*** Supplied records Section Begins ***
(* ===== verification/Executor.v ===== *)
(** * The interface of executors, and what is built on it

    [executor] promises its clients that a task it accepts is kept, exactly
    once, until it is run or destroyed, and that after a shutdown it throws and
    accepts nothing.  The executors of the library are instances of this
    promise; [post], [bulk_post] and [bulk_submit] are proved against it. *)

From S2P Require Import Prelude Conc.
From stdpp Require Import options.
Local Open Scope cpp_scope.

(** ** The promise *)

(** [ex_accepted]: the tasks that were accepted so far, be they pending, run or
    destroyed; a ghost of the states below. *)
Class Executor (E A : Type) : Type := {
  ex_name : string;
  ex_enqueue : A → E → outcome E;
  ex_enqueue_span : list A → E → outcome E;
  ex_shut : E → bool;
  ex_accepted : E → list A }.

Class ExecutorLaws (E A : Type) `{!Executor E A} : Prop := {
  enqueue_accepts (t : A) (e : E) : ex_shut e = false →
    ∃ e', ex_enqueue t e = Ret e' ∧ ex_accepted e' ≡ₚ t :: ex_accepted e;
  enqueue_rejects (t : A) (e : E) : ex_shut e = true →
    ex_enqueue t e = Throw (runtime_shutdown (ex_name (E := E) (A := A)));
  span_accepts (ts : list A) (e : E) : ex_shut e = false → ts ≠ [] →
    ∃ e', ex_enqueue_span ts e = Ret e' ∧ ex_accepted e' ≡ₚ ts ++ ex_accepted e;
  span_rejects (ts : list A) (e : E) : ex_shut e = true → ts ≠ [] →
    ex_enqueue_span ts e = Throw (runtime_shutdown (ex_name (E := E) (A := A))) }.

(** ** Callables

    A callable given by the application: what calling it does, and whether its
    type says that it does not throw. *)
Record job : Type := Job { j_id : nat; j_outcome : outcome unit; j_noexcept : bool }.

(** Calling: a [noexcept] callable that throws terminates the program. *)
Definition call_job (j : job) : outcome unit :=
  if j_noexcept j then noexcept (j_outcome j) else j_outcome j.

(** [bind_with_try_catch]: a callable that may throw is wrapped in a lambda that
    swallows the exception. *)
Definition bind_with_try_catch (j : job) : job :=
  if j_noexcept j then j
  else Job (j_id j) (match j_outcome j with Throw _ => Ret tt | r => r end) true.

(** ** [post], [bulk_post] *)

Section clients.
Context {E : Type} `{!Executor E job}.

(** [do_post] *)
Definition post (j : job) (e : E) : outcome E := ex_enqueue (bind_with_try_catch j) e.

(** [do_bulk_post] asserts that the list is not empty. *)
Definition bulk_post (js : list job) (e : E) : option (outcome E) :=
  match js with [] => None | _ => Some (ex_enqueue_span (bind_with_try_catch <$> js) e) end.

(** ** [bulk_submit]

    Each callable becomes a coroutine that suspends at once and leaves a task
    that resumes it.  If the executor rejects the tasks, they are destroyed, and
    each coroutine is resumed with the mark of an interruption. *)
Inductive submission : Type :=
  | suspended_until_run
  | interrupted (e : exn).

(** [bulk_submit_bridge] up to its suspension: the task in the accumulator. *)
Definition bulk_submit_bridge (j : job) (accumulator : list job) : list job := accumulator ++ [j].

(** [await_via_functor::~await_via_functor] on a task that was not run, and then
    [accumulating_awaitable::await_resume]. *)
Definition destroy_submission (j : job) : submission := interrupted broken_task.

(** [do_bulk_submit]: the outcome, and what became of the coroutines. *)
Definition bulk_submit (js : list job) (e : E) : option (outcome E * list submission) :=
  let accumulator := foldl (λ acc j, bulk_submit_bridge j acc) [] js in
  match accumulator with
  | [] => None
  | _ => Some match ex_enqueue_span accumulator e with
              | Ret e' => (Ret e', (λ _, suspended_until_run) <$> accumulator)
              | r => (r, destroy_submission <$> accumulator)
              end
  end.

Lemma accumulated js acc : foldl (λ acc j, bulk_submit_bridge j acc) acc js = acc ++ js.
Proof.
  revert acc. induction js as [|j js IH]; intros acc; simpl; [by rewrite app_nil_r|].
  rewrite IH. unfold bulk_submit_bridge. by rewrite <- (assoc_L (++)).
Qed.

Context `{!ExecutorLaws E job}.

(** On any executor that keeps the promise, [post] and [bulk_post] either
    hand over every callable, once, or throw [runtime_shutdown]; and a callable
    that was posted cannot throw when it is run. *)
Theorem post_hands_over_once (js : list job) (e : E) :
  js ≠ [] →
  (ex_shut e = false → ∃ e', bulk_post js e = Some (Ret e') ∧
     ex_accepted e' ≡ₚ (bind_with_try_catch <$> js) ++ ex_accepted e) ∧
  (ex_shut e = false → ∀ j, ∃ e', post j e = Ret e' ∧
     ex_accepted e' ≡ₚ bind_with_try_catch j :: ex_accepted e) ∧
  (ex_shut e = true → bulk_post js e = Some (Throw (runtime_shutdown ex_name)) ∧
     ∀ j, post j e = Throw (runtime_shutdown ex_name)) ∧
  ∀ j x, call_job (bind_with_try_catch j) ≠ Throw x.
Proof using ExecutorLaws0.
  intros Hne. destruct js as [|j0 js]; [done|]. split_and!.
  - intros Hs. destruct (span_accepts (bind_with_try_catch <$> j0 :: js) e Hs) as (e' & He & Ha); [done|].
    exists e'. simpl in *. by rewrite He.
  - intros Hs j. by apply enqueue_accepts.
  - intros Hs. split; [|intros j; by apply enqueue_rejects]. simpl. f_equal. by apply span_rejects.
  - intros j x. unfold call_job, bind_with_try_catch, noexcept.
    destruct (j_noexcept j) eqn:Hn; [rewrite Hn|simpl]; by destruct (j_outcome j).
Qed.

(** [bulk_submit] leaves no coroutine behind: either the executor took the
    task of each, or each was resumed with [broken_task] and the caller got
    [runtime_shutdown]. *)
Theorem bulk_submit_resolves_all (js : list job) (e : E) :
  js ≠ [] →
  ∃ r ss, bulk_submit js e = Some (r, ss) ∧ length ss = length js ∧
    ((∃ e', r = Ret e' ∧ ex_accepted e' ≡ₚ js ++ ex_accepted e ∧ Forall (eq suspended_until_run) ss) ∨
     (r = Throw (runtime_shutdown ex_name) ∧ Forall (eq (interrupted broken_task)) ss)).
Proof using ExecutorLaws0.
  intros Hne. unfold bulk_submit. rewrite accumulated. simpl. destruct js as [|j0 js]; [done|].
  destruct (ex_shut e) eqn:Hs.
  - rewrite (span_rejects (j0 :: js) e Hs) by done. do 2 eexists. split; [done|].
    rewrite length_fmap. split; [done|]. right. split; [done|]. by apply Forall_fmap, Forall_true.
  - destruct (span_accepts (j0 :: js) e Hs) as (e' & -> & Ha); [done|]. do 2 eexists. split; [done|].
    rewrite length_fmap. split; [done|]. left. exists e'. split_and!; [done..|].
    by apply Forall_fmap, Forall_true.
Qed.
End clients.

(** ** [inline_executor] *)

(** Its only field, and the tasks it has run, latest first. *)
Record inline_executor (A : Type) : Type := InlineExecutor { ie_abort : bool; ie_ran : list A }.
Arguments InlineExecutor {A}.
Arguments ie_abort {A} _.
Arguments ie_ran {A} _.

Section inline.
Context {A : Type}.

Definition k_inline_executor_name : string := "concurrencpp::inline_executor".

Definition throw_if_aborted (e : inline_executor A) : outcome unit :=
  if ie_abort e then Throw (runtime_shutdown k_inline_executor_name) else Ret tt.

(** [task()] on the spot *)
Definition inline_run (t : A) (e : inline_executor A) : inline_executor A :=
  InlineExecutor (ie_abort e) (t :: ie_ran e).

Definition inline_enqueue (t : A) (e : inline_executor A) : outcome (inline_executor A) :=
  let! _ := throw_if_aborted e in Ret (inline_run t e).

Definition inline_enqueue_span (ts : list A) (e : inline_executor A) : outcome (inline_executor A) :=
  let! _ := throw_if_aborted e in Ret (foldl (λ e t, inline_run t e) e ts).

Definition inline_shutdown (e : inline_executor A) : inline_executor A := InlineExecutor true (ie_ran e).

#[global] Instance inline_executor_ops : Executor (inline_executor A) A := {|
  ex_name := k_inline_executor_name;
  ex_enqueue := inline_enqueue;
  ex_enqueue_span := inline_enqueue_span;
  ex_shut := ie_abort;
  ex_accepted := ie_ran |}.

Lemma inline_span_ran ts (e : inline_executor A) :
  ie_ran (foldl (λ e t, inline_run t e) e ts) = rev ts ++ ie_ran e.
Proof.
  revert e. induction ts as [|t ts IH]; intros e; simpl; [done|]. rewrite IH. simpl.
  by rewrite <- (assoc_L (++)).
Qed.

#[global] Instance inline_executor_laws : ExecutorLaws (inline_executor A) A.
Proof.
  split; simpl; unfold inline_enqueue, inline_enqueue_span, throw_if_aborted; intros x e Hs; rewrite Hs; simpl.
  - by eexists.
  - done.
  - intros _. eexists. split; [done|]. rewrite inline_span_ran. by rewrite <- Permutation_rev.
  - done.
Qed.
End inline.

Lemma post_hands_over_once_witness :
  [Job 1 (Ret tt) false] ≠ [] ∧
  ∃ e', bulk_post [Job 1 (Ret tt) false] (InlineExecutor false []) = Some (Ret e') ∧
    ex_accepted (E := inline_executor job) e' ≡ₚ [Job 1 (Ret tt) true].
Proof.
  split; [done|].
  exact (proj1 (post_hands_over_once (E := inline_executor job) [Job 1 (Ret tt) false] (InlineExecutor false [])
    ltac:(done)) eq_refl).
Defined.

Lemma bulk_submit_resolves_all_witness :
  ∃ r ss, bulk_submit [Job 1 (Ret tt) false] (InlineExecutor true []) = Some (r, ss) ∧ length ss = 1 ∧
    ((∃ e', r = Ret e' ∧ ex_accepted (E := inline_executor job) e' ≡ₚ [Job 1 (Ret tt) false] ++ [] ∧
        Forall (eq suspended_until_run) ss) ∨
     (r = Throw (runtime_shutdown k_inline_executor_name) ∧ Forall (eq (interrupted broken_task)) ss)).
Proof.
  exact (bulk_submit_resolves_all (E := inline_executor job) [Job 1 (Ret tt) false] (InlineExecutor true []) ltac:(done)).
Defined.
*** Supplied records Section Ends ***
> _Aim of the exercise_:
Please give again the lines above between the line holding "ex_enqueue t e = Throw" and the line holding "type says that it does not throw. *)", inclusive, exactly as they are and with nothing added.

> _Solved problem_:
    ex_enqueue t e = Throw (runtime_shutdown (ex_name (E := E) (A := A)));
  span_accepts (ts : list A) (e : E) : ex_shut e = false → ts ≠ [] →
    ∃ e', ex_enqueue_span ts e = Ret e' ∧ ex_accepted e' ≡ₚ ts ++ ex_accepted e;
  span_rejects (ts : list A) (e : E) : ex_shut e = true → ts ≠ [] →
    ex_enqueue_span ts e = Throw (runtime_shutdown (ex_name (E := E) (A := A))) }.

(** ** Callables

    A callable given by the application: what calling it does, and whether its
    type says that it does not throw. *)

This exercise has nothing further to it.